Work instruction - Restate word for word the line containing "change (length available_colors)" and all remaining lines of the entries below.

* * * *

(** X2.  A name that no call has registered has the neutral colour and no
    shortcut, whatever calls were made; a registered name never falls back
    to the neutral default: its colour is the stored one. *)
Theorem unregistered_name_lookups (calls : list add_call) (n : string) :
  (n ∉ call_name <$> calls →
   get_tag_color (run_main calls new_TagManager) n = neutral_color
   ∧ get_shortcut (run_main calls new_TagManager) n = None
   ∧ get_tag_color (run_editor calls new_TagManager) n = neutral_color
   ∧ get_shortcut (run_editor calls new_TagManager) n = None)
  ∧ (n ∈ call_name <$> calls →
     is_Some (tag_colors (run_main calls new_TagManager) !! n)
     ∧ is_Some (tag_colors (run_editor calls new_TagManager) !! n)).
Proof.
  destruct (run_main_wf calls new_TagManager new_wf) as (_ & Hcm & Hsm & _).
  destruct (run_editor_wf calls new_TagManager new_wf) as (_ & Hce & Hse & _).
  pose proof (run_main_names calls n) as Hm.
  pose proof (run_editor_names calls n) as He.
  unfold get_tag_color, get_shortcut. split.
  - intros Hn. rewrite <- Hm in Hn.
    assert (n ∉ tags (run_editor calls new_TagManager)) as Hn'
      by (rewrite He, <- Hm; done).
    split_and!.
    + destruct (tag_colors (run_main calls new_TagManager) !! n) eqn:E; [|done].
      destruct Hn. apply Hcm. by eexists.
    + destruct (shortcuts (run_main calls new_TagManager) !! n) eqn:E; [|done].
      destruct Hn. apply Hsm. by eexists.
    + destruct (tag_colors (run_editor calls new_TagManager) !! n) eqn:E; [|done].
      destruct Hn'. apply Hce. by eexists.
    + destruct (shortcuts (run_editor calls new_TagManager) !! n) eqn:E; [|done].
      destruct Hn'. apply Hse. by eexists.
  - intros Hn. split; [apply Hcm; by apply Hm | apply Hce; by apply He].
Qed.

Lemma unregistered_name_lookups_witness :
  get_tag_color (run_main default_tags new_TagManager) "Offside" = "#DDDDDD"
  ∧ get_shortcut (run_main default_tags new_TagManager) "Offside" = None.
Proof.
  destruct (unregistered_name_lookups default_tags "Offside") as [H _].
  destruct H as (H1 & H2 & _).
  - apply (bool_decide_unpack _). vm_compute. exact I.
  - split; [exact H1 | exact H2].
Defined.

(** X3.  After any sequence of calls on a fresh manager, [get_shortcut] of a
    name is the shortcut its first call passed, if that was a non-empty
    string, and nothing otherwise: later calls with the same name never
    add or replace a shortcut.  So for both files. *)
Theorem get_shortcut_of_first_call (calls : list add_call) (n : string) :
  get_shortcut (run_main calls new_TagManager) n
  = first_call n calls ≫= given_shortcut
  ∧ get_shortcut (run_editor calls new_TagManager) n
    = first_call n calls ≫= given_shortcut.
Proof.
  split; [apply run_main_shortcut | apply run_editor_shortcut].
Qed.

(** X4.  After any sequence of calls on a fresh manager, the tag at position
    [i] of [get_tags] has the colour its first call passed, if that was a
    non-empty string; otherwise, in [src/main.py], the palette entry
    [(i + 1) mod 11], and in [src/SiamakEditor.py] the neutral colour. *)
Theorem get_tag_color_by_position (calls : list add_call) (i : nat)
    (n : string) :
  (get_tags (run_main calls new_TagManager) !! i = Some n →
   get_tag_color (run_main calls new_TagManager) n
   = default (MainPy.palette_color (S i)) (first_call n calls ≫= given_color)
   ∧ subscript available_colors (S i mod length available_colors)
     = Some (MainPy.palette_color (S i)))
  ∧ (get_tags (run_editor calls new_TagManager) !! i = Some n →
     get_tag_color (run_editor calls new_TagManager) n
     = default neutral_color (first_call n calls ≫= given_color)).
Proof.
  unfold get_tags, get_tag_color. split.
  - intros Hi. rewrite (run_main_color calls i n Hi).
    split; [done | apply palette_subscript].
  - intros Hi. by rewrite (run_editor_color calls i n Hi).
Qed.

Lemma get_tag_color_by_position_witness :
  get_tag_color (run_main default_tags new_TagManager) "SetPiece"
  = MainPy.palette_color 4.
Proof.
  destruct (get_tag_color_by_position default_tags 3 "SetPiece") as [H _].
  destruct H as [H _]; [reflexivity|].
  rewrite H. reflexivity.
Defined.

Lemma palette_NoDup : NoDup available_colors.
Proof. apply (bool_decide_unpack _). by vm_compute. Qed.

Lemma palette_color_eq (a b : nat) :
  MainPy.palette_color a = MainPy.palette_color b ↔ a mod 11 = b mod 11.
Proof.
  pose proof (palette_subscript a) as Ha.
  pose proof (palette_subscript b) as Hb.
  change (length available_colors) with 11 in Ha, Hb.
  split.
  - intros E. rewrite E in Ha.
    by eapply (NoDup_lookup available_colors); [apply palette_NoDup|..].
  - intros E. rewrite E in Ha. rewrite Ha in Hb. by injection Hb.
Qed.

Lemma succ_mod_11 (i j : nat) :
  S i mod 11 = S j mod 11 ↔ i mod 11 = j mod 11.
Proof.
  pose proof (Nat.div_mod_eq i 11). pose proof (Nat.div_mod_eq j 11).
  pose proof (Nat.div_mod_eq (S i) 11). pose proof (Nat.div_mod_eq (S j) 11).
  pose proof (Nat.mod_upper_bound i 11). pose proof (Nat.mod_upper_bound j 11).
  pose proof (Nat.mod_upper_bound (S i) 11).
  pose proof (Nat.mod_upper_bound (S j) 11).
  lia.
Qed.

* * * *

Answer box -
  change (length available_colors) with 11 in Ha, Hb.
  split.
  - intros E. rewrite E in Ha.
    by eapply (NoDup_lookup available_colors); [apply palette_NoDup|..].
  - intros E. rewrite E in Ha. rewrite Ha in Hb. by injection Hb.
Qed.

Lemma succ_mod_11 (i j : nat) :
  S i mod 11 = S j mod 11 ↔ i mod 11 = j mod 11.
Proof.
  pose proof (Nat.div_mod_eq i 11). pose proof (Nat.div_mod_eq j 11).
  pose proof (Nat.div_mod_eq (S i) 11). pose proof (Nat.div_mod_eq (S j) 11).
  pose proof (Nat.mod_upper_bound i 11). pose proof (Nat.mod_upper_bound j 11).
  pose proof (Nat.mod_upper_bound (S i) 11).
  pose proof (Nat.mod_upper_bound (S j) 11).
  lia.
Qed.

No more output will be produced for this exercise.